**Extracted records**

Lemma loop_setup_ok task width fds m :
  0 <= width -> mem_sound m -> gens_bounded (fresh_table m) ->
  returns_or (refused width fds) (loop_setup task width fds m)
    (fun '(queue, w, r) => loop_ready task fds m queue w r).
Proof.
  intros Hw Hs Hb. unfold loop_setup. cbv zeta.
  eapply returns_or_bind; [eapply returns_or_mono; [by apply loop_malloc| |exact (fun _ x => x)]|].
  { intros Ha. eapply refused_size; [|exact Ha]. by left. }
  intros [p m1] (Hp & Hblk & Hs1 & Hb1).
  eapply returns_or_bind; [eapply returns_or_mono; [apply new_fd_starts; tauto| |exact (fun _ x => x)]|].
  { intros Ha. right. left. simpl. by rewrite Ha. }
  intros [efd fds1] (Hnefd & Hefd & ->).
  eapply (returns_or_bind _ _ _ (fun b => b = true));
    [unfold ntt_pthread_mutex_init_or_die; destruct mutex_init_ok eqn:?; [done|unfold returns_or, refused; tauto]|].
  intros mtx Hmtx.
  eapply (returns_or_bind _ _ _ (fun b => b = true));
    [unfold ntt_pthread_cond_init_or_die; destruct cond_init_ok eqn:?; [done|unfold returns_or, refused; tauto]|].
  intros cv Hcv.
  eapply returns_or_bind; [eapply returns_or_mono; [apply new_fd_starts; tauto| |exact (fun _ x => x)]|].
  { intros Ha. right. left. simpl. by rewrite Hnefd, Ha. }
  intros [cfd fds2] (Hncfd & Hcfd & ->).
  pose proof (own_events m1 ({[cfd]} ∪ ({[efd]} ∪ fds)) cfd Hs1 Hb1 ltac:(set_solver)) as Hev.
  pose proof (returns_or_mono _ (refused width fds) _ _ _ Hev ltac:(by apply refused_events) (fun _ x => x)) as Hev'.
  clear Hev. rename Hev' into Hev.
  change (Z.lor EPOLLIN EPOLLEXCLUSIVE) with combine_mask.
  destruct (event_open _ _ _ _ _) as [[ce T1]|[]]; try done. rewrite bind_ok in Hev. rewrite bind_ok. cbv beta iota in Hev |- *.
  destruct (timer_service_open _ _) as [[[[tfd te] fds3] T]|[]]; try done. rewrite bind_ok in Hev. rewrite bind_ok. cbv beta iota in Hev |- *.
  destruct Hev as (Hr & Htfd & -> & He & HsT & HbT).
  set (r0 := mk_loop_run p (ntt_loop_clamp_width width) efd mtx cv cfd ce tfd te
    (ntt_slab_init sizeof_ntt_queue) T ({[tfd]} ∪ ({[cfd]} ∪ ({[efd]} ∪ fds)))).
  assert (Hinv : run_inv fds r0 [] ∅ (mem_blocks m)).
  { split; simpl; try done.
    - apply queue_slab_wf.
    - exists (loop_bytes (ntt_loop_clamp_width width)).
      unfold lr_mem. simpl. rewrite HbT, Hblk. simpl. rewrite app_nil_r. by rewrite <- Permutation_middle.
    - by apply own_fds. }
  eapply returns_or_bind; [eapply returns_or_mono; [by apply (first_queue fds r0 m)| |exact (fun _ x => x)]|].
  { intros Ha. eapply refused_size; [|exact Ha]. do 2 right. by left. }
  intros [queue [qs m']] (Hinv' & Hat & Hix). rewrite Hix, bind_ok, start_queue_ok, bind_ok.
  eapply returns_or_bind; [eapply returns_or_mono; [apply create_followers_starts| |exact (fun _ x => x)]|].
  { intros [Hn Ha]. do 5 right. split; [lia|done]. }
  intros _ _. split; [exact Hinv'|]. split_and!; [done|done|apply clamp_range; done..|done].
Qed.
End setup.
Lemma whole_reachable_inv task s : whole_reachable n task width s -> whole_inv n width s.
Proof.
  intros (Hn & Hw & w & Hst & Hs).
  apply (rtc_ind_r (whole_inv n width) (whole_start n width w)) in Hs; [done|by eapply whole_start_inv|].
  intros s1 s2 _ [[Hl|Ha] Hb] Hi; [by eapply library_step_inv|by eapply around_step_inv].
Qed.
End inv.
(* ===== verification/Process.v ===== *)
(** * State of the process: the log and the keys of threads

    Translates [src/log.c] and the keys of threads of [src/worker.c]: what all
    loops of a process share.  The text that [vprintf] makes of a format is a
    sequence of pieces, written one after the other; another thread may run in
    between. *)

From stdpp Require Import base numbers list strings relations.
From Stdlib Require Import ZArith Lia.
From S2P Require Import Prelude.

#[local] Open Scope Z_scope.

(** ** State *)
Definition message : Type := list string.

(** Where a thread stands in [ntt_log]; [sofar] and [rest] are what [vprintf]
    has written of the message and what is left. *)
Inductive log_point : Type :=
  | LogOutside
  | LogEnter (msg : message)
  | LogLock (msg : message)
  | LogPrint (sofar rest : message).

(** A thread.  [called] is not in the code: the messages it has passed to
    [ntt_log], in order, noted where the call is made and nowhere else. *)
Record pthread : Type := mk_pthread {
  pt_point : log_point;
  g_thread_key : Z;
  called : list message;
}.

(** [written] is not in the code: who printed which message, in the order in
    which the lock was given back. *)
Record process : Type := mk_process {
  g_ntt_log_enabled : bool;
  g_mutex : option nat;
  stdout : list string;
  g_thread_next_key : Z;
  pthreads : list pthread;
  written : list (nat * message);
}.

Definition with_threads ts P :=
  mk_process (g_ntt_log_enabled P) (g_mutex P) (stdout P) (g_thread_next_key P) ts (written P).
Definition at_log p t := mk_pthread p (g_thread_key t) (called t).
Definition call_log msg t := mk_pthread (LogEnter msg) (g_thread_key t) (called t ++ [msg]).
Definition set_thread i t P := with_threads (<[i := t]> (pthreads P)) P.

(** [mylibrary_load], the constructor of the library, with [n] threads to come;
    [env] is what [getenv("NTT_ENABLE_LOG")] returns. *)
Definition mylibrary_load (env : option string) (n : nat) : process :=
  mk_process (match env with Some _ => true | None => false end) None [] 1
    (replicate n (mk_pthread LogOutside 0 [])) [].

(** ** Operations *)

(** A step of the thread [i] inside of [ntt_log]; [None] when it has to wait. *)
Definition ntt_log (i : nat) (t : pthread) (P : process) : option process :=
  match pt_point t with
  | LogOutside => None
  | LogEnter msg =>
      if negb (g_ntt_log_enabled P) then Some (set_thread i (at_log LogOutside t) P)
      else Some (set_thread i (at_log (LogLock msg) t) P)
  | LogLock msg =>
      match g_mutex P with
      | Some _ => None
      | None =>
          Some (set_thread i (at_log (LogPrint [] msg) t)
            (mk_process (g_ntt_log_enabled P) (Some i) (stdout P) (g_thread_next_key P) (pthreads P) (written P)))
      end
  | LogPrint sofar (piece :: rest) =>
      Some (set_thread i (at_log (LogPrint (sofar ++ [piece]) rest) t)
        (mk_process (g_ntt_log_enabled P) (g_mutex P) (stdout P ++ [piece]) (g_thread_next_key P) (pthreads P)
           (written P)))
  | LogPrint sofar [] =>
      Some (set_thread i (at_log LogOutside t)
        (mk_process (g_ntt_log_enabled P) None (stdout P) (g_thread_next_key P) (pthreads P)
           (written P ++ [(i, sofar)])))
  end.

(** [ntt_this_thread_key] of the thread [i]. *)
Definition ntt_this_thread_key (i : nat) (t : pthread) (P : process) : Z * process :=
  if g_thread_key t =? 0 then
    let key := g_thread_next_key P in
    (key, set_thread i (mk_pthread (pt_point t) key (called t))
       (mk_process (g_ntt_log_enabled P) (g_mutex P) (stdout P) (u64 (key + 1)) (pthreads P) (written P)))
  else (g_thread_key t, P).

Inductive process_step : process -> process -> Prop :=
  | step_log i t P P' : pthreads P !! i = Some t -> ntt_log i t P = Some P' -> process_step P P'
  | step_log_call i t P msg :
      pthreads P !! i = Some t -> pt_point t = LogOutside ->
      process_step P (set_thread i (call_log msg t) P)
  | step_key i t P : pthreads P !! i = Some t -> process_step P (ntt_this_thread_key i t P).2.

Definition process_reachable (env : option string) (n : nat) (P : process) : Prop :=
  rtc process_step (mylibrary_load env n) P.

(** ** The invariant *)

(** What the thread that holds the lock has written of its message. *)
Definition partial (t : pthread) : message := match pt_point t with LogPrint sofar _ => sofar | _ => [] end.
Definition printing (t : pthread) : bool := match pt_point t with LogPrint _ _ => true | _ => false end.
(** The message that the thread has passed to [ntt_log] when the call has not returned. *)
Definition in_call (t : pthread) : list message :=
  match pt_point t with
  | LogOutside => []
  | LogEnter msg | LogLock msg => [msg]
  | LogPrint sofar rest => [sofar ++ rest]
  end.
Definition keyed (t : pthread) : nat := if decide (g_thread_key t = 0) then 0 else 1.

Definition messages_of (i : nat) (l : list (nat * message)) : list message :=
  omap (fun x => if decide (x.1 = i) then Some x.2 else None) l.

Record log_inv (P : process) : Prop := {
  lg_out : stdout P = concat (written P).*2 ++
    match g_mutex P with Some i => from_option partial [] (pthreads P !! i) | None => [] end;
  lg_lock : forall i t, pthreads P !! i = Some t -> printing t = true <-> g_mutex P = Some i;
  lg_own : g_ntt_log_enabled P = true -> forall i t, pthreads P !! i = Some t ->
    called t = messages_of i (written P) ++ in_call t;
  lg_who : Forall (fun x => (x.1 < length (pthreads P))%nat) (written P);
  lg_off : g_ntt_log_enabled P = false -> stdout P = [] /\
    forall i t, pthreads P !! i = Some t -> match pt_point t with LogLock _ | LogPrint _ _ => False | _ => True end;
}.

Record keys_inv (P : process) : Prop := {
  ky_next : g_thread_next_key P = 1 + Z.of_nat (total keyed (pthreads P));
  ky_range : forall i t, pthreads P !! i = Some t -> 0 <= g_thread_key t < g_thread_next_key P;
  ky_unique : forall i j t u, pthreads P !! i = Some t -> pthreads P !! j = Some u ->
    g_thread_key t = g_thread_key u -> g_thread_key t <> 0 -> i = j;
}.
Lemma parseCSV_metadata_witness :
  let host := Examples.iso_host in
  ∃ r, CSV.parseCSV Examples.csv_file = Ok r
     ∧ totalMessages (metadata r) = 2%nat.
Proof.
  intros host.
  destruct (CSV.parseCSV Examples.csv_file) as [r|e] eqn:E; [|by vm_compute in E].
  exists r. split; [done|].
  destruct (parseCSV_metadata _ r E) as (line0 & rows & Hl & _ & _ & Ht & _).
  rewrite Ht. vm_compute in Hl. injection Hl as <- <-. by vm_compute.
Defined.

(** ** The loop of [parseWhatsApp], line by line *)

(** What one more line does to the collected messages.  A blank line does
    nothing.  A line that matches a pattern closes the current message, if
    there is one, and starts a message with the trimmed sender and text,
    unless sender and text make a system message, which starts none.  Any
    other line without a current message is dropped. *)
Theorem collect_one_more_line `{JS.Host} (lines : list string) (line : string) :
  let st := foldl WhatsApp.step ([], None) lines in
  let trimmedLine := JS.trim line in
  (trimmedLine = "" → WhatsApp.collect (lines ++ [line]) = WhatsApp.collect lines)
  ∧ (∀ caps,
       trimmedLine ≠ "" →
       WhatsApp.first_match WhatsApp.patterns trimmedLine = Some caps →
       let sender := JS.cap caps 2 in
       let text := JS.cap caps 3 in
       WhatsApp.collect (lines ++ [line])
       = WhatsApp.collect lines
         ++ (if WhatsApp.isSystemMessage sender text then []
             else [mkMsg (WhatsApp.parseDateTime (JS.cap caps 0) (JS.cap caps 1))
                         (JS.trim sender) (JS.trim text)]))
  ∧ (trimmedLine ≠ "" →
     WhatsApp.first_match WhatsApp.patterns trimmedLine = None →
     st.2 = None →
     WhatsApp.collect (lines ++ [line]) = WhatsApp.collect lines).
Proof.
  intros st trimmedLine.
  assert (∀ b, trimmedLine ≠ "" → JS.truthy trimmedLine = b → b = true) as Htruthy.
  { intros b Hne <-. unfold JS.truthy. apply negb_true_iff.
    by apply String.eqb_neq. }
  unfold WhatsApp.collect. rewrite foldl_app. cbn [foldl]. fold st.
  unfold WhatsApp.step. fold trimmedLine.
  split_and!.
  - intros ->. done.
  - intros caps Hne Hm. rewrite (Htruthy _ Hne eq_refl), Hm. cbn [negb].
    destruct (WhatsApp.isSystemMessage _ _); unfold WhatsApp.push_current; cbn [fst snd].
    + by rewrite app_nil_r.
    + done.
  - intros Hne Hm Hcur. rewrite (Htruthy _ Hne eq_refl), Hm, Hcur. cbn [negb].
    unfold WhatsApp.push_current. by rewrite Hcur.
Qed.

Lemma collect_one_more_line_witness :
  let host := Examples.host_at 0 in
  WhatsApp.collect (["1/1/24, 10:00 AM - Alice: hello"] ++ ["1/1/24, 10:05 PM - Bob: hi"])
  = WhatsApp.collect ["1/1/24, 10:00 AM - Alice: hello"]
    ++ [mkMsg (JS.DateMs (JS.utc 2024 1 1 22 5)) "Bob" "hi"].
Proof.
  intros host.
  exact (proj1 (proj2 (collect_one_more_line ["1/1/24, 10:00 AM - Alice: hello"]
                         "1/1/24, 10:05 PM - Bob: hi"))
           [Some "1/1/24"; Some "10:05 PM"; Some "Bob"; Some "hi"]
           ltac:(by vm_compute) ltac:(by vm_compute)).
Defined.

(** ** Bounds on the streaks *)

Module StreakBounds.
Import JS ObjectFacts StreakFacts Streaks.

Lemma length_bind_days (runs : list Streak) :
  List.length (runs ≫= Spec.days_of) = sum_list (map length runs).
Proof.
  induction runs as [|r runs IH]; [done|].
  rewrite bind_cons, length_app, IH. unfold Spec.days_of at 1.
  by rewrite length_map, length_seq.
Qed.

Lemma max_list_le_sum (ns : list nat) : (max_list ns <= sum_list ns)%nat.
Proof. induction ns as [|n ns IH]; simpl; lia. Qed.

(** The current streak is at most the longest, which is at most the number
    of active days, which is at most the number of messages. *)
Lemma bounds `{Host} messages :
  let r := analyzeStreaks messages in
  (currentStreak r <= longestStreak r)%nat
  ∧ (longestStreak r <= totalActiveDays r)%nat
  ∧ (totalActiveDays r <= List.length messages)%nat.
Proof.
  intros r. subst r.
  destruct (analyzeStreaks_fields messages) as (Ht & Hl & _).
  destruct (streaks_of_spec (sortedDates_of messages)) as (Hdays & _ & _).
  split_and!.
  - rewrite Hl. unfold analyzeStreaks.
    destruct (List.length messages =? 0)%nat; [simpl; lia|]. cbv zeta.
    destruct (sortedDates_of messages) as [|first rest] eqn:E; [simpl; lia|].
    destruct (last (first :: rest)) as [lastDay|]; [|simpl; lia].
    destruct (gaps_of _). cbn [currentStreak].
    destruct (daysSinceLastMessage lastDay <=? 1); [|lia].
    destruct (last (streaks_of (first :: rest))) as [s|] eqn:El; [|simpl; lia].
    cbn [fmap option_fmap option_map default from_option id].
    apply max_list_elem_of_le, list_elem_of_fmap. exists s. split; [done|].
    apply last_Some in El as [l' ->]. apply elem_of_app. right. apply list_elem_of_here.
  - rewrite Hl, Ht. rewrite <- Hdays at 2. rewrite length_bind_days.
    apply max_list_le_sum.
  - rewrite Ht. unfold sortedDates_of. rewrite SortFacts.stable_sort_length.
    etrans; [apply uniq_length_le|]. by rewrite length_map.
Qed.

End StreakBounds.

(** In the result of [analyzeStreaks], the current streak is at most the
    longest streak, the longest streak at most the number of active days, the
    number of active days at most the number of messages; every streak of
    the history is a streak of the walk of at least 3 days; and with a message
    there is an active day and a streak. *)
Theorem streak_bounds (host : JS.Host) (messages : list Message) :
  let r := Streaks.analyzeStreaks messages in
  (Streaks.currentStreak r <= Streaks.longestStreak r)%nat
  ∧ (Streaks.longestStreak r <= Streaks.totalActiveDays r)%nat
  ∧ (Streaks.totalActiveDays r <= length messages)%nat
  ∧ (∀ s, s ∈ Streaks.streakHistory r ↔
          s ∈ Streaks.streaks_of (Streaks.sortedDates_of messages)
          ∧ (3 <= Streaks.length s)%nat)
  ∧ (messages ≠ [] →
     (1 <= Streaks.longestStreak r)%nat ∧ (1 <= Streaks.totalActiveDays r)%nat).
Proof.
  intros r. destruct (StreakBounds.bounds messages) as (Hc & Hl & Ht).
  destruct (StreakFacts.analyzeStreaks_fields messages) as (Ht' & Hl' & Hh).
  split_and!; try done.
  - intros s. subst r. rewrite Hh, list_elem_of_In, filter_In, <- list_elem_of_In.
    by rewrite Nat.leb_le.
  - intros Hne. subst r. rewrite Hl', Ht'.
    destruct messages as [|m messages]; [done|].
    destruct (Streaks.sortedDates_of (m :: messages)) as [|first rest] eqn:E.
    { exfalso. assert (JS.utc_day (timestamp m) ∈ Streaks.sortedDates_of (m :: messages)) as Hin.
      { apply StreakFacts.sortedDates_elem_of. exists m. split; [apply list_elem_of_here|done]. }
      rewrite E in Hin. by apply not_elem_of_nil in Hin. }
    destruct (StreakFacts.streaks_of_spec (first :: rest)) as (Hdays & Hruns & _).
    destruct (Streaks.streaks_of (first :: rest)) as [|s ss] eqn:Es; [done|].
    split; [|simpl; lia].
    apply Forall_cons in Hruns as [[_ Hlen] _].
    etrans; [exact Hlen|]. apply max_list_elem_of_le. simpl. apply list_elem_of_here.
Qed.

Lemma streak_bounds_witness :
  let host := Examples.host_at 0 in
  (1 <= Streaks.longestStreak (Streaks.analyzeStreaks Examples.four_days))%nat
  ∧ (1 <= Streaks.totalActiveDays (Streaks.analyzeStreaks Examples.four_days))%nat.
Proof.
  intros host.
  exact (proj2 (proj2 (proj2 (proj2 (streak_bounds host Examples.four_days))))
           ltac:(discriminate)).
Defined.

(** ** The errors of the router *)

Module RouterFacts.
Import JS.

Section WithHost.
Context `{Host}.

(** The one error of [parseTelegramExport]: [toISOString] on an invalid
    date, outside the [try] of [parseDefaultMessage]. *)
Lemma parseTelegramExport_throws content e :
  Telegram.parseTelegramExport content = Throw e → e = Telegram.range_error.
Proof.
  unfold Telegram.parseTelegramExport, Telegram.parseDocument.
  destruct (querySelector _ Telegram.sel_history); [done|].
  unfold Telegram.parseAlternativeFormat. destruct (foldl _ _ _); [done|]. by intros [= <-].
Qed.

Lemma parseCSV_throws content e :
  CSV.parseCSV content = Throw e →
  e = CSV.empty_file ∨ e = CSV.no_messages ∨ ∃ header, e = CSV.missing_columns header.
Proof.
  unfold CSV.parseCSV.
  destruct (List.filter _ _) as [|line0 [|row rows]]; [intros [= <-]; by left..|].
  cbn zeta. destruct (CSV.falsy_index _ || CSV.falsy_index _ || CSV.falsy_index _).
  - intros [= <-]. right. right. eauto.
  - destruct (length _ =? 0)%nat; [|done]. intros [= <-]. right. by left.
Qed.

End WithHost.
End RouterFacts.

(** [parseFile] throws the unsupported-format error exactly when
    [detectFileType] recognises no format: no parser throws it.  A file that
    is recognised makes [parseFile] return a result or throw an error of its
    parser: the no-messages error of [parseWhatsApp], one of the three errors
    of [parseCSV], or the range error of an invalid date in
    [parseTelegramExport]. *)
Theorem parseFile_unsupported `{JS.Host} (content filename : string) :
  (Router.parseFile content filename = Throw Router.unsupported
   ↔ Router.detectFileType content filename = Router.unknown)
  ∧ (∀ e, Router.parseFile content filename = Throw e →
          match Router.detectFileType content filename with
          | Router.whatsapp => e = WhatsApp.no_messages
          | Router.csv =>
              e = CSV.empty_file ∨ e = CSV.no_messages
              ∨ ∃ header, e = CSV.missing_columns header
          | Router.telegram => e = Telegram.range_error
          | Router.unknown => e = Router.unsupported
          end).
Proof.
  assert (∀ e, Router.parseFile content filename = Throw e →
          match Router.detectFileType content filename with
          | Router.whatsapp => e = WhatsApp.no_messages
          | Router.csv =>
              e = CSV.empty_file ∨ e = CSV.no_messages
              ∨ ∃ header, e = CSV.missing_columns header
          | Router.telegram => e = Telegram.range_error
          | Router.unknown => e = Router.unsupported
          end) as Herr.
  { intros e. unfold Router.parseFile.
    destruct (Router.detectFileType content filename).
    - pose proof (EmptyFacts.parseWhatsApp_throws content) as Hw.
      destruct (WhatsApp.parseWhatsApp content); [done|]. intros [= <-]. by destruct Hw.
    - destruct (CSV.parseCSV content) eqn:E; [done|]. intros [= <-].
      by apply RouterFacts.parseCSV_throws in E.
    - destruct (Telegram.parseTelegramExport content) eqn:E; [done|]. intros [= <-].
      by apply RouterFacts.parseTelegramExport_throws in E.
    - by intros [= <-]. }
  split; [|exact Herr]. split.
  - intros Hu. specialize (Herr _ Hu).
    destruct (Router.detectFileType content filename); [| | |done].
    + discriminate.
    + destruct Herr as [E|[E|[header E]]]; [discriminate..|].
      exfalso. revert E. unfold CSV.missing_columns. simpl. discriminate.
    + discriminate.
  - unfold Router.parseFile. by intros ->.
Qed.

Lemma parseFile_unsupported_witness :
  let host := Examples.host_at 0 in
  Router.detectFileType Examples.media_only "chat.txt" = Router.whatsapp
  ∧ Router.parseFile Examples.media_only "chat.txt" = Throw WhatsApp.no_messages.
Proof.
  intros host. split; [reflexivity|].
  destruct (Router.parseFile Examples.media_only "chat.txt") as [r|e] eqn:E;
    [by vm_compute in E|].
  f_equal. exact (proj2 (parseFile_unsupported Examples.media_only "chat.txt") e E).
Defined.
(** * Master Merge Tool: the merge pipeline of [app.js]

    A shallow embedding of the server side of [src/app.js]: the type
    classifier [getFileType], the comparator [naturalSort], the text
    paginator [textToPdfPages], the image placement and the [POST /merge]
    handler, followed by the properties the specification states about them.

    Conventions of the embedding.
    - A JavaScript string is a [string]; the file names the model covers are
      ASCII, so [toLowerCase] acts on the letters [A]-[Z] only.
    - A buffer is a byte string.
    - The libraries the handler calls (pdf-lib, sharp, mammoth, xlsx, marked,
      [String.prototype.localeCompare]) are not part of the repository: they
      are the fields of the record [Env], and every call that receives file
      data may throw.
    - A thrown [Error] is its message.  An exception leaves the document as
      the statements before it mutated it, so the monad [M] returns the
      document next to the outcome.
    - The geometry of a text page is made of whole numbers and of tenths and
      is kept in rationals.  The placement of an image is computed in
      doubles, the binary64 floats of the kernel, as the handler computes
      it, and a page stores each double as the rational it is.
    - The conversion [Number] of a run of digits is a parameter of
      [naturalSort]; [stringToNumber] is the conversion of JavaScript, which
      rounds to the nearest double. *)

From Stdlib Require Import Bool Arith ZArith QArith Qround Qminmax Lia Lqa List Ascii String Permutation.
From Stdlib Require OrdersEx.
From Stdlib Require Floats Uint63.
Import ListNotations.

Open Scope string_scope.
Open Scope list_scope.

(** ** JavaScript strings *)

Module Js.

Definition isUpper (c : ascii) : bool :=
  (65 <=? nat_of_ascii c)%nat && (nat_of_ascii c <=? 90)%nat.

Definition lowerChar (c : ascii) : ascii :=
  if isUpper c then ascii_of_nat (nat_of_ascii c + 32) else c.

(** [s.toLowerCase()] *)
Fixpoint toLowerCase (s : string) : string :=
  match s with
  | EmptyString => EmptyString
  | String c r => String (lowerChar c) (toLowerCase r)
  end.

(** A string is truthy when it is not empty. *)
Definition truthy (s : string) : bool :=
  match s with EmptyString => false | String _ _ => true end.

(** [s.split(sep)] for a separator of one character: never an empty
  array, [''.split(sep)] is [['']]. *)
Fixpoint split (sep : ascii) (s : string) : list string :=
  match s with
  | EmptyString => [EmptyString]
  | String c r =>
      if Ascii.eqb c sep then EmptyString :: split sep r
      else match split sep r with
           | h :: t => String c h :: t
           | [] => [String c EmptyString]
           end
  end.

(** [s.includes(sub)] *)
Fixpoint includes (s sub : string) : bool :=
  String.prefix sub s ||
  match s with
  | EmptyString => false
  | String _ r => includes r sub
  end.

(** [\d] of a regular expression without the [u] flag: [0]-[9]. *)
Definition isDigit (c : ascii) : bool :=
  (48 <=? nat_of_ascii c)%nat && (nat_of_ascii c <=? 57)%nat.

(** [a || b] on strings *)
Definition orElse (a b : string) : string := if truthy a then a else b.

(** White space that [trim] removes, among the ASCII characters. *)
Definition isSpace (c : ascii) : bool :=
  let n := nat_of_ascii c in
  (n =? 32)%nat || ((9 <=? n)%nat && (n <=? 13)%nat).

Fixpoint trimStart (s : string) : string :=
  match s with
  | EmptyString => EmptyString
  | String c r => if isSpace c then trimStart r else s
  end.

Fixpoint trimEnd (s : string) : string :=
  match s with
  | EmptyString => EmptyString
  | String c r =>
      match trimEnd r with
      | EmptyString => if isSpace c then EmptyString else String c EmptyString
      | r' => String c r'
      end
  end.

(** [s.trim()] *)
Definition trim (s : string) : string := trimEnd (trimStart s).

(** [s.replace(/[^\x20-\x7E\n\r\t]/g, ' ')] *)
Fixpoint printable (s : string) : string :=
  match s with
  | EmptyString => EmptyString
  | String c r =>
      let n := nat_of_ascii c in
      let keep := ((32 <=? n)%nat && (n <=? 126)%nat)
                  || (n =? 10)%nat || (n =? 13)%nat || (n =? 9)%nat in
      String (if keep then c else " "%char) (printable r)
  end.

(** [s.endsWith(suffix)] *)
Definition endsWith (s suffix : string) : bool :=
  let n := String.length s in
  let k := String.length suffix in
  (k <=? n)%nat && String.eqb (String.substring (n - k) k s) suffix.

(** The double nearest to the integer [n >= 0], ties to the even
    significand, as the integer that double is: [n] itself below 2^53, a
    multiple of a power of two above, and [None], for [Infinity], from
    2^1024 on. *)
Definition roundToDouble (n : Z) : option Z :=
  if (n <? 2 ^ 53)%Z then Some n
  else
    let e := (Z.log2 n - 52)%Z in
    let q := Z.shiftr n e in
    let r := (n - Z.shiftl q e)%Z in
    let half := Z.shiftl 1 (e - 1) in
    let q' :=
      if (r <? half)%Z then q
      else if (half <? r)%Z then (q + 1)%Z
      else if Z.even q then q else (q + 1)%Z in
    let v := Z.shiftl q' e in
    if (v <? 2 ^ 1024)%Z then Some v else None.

**Aim of the task**
Everything above from the line containing "loop_malloc| |exact (fun _ x => x)]|]." down to the line containing "[unfold ntt_pthread_cond_init_or_die; destruct" should be copied exactly, both end lines included, and nothing else.

**Task response**
  eapply returns_or_bind; [eapply returns_or_mono; [by apply loop_malloc| |exact (fun _ x => x)]|].
  { intros Ha. eapply refused_size; [|exact Ha]. by left. }
  intros [p m1] (Hp & Hblk & Hs1 & Hb1).
  eapply returns_or_bind; [eapply returns_or_mono; [apply new_fd_starts; tauto| |exact (fun _ x => x)]|].
  { intros Ha. right. left. simpl. by rewrite Ha. }
  intros [efd fds1] (Hnefd & Hefd & ->).
  eapply (returns_or_bind _ _ _ (fun b => b = true));
    [unfold ntt_pthread_mutex_init_or_die; destruct mutex_init_ok eqn:?; [done|unfold returns_or, refused; tauto]|].
  intros mtx Hmtx.
  eapply (returns_or_bind _ _ _ (fun b => b = true));
    [unfold ntt_pthread_cond_init_or_die; destruct cond_init_ok eqn:?; [done|unfold returns_or, refused; tauto]|].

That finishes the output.